Below, CFI takes a look at director Xu Xiaolu’s latest foray into the Chinese box office:
Book of Love (北京遇上西雅图之不二情书)
China Distribution: EDKO Beijing Distribution Co., Ltd (安乐(北京)电影发行有限公司)
US Distribution: Chopflix/Magnum Films
CFI Score: 7/10
Book of Love reunites director Xue Xiaolu, actress Tang Wei (Lust, Caution) and actor Wu Xiubo following the record-breaking box office success of their 2013 romance Finding Mr. Right, which grossed RMB 519 million ($82.7 million).
Xue’s Finding Mr. Right was inspired by Nora Ephron’s Sleepless in Seattle, right down to the nail-biting climax — a will-they or won’t-they rendezvous on the viewing deck of the Empire State Building. (They do, of course). And perhaps taking a page from Ephron’s follow-up You’ve Got Mail, Book of Love isn’t a direct sequel to its predecessor, rather a spiritual one utilizing the same leads but telling a brand new story.
Book of Love follows the long-distance relationship between Jiao Ye (Tang Wei) — a public relations manager at a Macao hotel who time and time again has met difficulties in her personal life but nonetheless pushes forward in the pursuit of love, and Daniel (Wu Xiubo) — a quick-witted, smooth-talking Seattle real estate broker who is trying to take advantage of the upsurge in overseas Chinese buying property abroad but deep down feels like he is living a meaningless existence. Will they or won’t they meet up? (They will, of course). The two initially connect based on their mutual affection of the novel 84 Charing Cross Road — itself a tale of star-crossed lovers corresponding by hand between New York and London.
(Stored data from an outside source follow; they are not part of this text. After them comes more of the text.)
(* ===== verification/Cbor.v ===== *)
(** * Cbor: the wire format of the canonical encoder

    [tari_bor] encodes with CBOR (RFC 8949).  Every data item starts with
    a head: a byte holding the major type (3 bits) and either a small
    argument or the width of the big-endian argument that follows.  This
    file models heads, byte strings, text strings, unsigned integers and
    array headers, and proves what the hashers need of them: an encoding
    announces its own length, so no encoding is a prefix of another
    (the law of [Canonical]). *)

From Stdlib Require Import ZArith List String Lia.
From stdpp Require Import base decidable option list.
From coqutil Require Import Byte Word.LittleEndianList.
From S2P Require Import Prelude Digest.

Local Open Scope Z_scope.

(** ** Definitions *)

(** [n] on [k] bytes, most significant first. *)
Definition be_bytes (k : nat) (n : Z) : list byte := rev (le_split k n).

(** Major types. *)
Definition MAJOR_UINT : Z := 0.
Definition MAJOR_BYTES : Z := 2.
Definition MAJOR_TEXT : Z := 3.
Definition MAJOR_ARRAY : Z := 4.

(** The head of a data item of major type [major] with argument [n]:
    the shortest of the five forms; [None] when [n] is no [u64]. *)
Definition cbor_head (major n : Z) : option (list byte) :=
  if n <? 0 then None
  else if n <? 24 then Some [byte.of_Z (major * 32 + n)]
  else if n <? 256 then Some (byte.of_Z (major * 32 + 24) :: be_bytes 1 n)
  else if n <? 65536 then Some (byte.of_Z (major * 32 + 25) :: be_bytes 2 n)
  else if n <? 4294967296 then Some (byte.of_Z (major * 32 + 26) :: be_bytes 4 n)
  else if n <? 18446744073709551616 then Some (byte.of_Z (major * 32 + 27) :: be_bytes 8 n)
  else None.

(** A definite-length string of major type [major]: the head with the
    length, then the content, as two writes. *)
Definition cbor_string (major : Z) (content : list byte) : option (list (list byte)) :=
  h ← cbor_head major (Z.of_nat (length content)); Some [h; content].

Definition cbor_bytes (l : list byte) : option (list (list byte)) :=
  cbor_string MAJOR_BYTES l.

Definition cbor_text (s : string) : option (list (list byte)) :=
  cbor_string MAJOR_TEXT (str_bytes s).

Definition cbor_uint (n : Z) : option (list (list byte)) :=
  h ← cbor_head MAJOR_UINT n; Some [h].

(** An array of [n] items: the head; the items follow. *)
Definition cbor_array_head (n : nat) : option (list (list byte)) :=
  h ← cbor_head MAJOR_ARRAY (Z.of_nat n); Some [h].

(** ** Lemmas *)

Lemma byte_of_Z_inj (a b : Z) :
  0 <= a < 256 -> 0 <= b < 256 -> byte.of_Z a = byte.of_Z b -> a = b.
Proof.
  intros Ha Hb H. apply (f_equal byte.unsigned) in H.
  rewrite !byte.unsigned_of_Z in H. unfold byte.wrap in H.
  rewrite !Z.mod_small in H by (simpl; lia). exact H.
Qed.

Lemma be_bytes_length k n : length (be_bytes k n) = k.
Proof. unfold be_bytes. now rewrite length_rev, length_le_split. Qed.

Lemma be_bytes_inj k n1 n2 :
  0 <= n1 < 2 ^ (Z.of_nat k * 8) -> 0 <= n2 < 2 ^ (Z.of_nat k * 8) ->
  be_bytes k n1 = be_bytes k n2 -> n1 = n2.
Proof.
  intros H1 H2 H. unfold be_bytes in H.
  apply (f_equal (@rev byte)) in H. rewrite !rev_involutive in H.
  apply (f_equal le_combine) in H. rewrite !le_combine_split in H.
  now rewrite !Z.mod_small in H.
Qed.

(** Big-endian arguments of the same width at the start of two equal
    streams are equal, and the streams continue the same way. *)
Lemma be_bytes_app_inj k n1 n2 (r s : list byte) :
  0 <= n1 < 2 ^ (Z.of_nat k * 8) -> 0 <= n2 < 2 ^ (Z.of_nat k * 8) ->
  be_bytes k n1 ++ r = be_bytes k n2 ++ s -> n1 = n2 /\ r = s.
Proof.
  intros H1 H2 H.
  apply app_eq_len in H as [H ->]; [|now rewrite !be_bytes_length].
  split; [now apply (be_bytes_inj k) | reflexivity].
Qed.

Lemma cbor_head_is_Some major n :
  0 <= n < 18446744073709551616 -> is_Some (cbor_head major n).
Proof.
  intros H. unfold cbor_head.
  repeat (case_match; [eauto; lia|]). lia.
Qed.

Lemma cbor_head_Some_range major n h :
  cbor_head major n = Some h -> 0 <= n < 18446744073709551616.
Proof.
  unfold cbor_head. repeat (case_match; [intros; simplify_eq; lia|]).
  discriminate.
Qed.

(** The heads of two items at the start of two equal streams agree on the
    major type and on the argument, and the streams continue the same
    way. *)
Lemma cbor_head_prefix_free m1 m2 n1 n2 h1 h2 (r s : list byte) :
  0 <= m1 < 8 -> 0 <= m2 < 8 ->
  cbor_head m1 n1 = Some h1 -> cbor_head m2 n2 = Some h2 ->
  h1 ++ r = h2 ++ s ->
  m1 = m2 /\ n1 = n2 /\ r = s.
Proof.
  intros Hm1 Hm2 E1 E2 H. unfold cbor_head in E1, E2.
  assert (Hcons : forall (a b : byte) u v, a :: u = b :: v -> a = b /\ u = v)
    by (intros a b u v [= -> ->]; now split).
  repeat match type of E1 with
  | context [if ?a <? ?b then _ else _] => destruct (Z.ltb_spec a b)
  end; try discriminate; injection E1 as <-;
  repeat match type of E2 with
  | context [if ?a <? ?b then _ else _] => destruct (Z.ltb_spec a b)
  end; try discriminate; injection E2 as <-;
  cbn [app] in H; apply Hcons in H as [Hb H];
  apply byte_of_Z_inj in Hb; try lia;
  assert (m1 = m2) as -> by lia;
  try (split; [reflexivity|split; [lia | assumption]]);
  (apply be_bytes_app_inj in H; [intuition|simpl; lia..]).
Qed.

(** Two strings of one major type at the start of two equal streams are
    equal, and the streams continue the same way. *)
Lemma cbor_string_prefix_free major c1 c2 cs1 cs2 (r s : list byte) :
  0 <= major < 8 ->
  cbor_string major c1 = Some cs1 -> cbor_string major c2 = Some cs2 ->
  concat cs1 ++ r = concat cs2 ++ s ->
  c1 = c2 /\ r = s.
Proof.
  intros Hm E1 E2 H. unfold cbor_string in E1, E2.
  destruct (cbor_head major (Z.of_nat (length c1))) as [h1|] eqn:H1; [|discriminate].
  destruct (cbor_head major (Z.of_nat (length c2))) as [h2|] eqn:H2; [|discriminate].
  simpl in E1, E2. injection E1 as <-. injection E2 as <-.
  simpl in H. rewrite !app_nil_r, <- !app_assoc in H.
  eapply cbor_head_prefix_free in H as (_ & Hlen & H); eauto.
  apply app_eq_len in H; [assumption | lia].
Qed.

Lemma cbor_string_is_Some major c :
  Z.of_nat (length c) < 18446744073709551616 -> is_Some (cbor_string major c).
Proof.
  intros H. unfold cbor_string.
  destruct (cbor_head_is_Some major (Z.of_nat (length c))) as [h ->]; [lia|].
  simpl. eauto.
Qed.

(** Known heads (RFC 8949, appendix A). *)
Example cbor_head_vectors :
  cbor_head MAJOR_UINT 10 = Some [Byte.x0a] /\
  cbor_head MAJOR_UINT 1000 = Some [Byte.x19; Byte.x03; Byte.xe8] /\
  cbor_head MAJOR_UINT 1000000 = Some [Byte.x1a; Byte.x00; Byte.x0f; Byte.x42; Byte.x40] /\
  cbor_head MAJOR_BYTES 32 = Some [Byte.x58; Byte.x20] /\
  cbor_head MAJOR_ARRAY 3 = Some [Byte.x83] /\
  cbor_text "IETF" = Some [[Byte.x64]; [Byte.x49; Byte.x45; Byte.x54; Byte.x46]].
Proof. repeat split; vm_compute; reflexivity. Qed.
Book of Love is exactly the kind of film that Chinese audiences, especially women, eat up these days. And while romantic films will probably never reach the heights of effects-driven family films (ie. Monster Hunt — also distributed by EDKO and produced by Jiang Zhiqiang) or comedies (ie. Lost in Hong Kong, Jianbing Man), director Xue’s Finding Mr Right and, by extension, this follow-up are at the forefront of the genre, utilizing the familiar beats that made American romantic-comedies of the 1990s so popular in China, but also tapping into modern Chinese urban issues such as identity, emigration, and middle-aged romance.
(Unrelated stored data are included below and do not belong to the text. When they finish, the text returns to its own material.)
(* ===== verification/Types.v ===== *)
(** * Types: the identifiers of tari_template_lib the program handles

    [Hash] is a 32-byte array; [TemplateAddress] is another name of it;
    [ComponentAddress] wraps one.  A [Hash] is a record around its bytes
    with the length as a well-formedness predicate ([hash_wf]) that every
    constructor of the program establishes.  [Hash::from_hex] reads 64
    hexadecimal digits.  On the wire a [Hash] is a CBOR byte string. *)

From Stdlib Require Import ZArith List String Lia.
From stdpp Require Import base decidable option list strings.
From coqutil Require Import Byte.
From S2P Require Import Prelude Digest Cbor.

(** ** Definitions *)

Record Hash : Type := { hash_bytes : list byte }.

Abbreviation TemplateAddress := Hash (only parsing).

#[global] Instance Hash_eq_dec : EqDecision Hash.
Proof. solve_decision. Defined.

Definition hash_wf (h : Hash) : Prop := length (hash_bytes h) = 32.

(** [Hash::from_array], [TemplateAddress::from_array]. *)
Definition from_array (a : list byte) : Hash := {| hash_bytes := a |}.

(** [Hash::from_hex]: 64 hexadecimal digits, or an error. *)
Definition Hash_from_hex (s : string) : outcome Hash :=
  if decide (String.length s = 64) then
    match from_hex s with
    | Some l => Ok (from_array l)
    | None => Err MalformedInput
    end
  else Err MalformedInput.

Definition Hash_to_hex (h : Hash) : string := to_hex (hash_bytes h).

Record ComponentAddress : Type := { component_hash : Hash }.

#[global] Instance ComponentAddress_eq_dec : EqDecision ComponentAddress.
Proof. solve_decision. Defined.

(** [ComponentAddress::new]. *)
Definition ComponentAddress_new (address : Hash) : ComponentAddress :=
  {| component_hash := address |}.

(** [Display for ComponentAddress]. *)
Definition ComponentAddress_to_string (a : ComponentAddress) : string :=
  "component_" +:+ Hash_to_hex (component_hash a).

#[export] Instance Hash_Serialize : Serialize Hash :=
  {| serialize h := cbor_bytes (hash_bytes h) |}.

(** ** Lemmas *)

Lemma from_array_wf a : length a = 32 -> hash_wf (from_array a).
Proof. intros H. exact H. Qed.

Lemma Hash_ext (h k : Hash) : hash_bytes h = hash_bytes k -> h = k.
Proof. destruct h, k; simpl; congruence. Qed.

Lemma Hash_from_hex_Ok s h :
  Hash_from_hex s = Ok h <-> String.length s = 64 /\ from_hex s = Some (hash_bytes h).
Proof.
  unfold Hash_from_hex. destruct (decide _) as [Hl|Hl], (from_hex s) as [l|] eqn:Hf;
    split; try (intros [? ?]; congruence); try discriminate.
  - intros [= <-]. now split.
  - intros [_ [= ->]]. now destruct h.
Qed.

Lemma Hash_from_hex_wf s h : Hash_from_hex s = Ok h -> hash_wf h.
Proof.
  intros [Hl Hf]%Hash_from_hex_Ok. apply from_hex_length in Hf.
  unfold hash_wf. lia.
Qed.

Lemma Hash_from_hex_cases s :
  (exists h, Hash_from_hex s = Ok h) \/ Hash_from_hex s = Err MalformedInput.
Proof.
  unfold Hash_from_hex. destruct (decide _), (from_hex s); eauto.
Qed.

Lemma Hash_to_hex_length h : hash_wf h -> String.length (Hash_to_hex h) = 64.
Proof. unfold hash_wf, Hash_to_hex. intros H. rewrite to_hex_length. lia. Qed.

Lemma Hash_from_hex_to_hex h : hash_wf h -> Hash_from_hex (Hash_to_hex h) = Ok h.
Proof.
  intros H. apply Hash_from_hex_Ok. split.
  - now apply Hash_to_hex_length.
  - apply from_hex_to_hex.
Qed.

Lemma Hash_encodable h : hash_wf h -> encodable h.
Proof.
  intros H. unfold encodable, encoding. simpl. unfold cbor_bytes.
  destruct (cbor_string_is_Some MAJOR_BYTES (hash_bytes h)) as [cs ->].
  - rewrite H. reflexivity.
  - simpl. eauto.
Qed.

Lemma Hash_encoding_wf h :
  hash_wf h -> encoding h = Some ([Byte.x58; Byte.x20] ++ hash_bytes h).
Proof.
  intros H. unfold encoding. simpl. unfold cbor_bytes, cbor_string.
  rewrite H. simpl. now rewrite app_nil_r.
Qed.

#[export] Instance Hash_Canonical : Canonical Hash.
Proof.
  constructor. intros x y ex ey r s Hx Hy H. unfold encoding in Hx, Hy.
  simpl in Hx, Hy. unfold cbor_bytes in Hx, Hy.
  destruct (cbor_string _ (hash_bytes x)) as [cx|] eqn:Ex; [|discriminate].
  destruct (cbor_string _ (hash_bytes y)) as [cy|] eqn:Ey; [|discriminate].
  simpl in Hx, Hy. injection Hx as <-. injection Hy as <-.
  eapply (cbor_string_prefix_free MAJOR_BYTES) in H as [H _];
    [| unfold MAJOR_BYTES; lia | eassumption..].
  now apply Hash_ext.
Qed.

Lemma ComponentAddress_to_string_inj a b :
  ComponentAddress_to_string a = ComponentAddress_to_string b -> a = b.
Proof.
  unfold ComponentAddress_to_string, Hash_to_hex. intros H.
  apply (f_equal str_bytes) in H. rewrite !str_bytes_app in H.
  apply app_inv_head, str_bytes_inj, to_hex_inj in H.
  destruct a as [[x]], b as [[y]]. simpl in H. now subst.
Qed.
CFI predicts Book of Love will easily surpass its predecessor at the box office and that director Xue once again will set a new standard for Chinese romance films. Early estimates on Friday show Book of Love opening strongly in first place with RMB 112 million ($17.3). Xue is the first Chinese woman director whose film debuted with over RMB 100 million.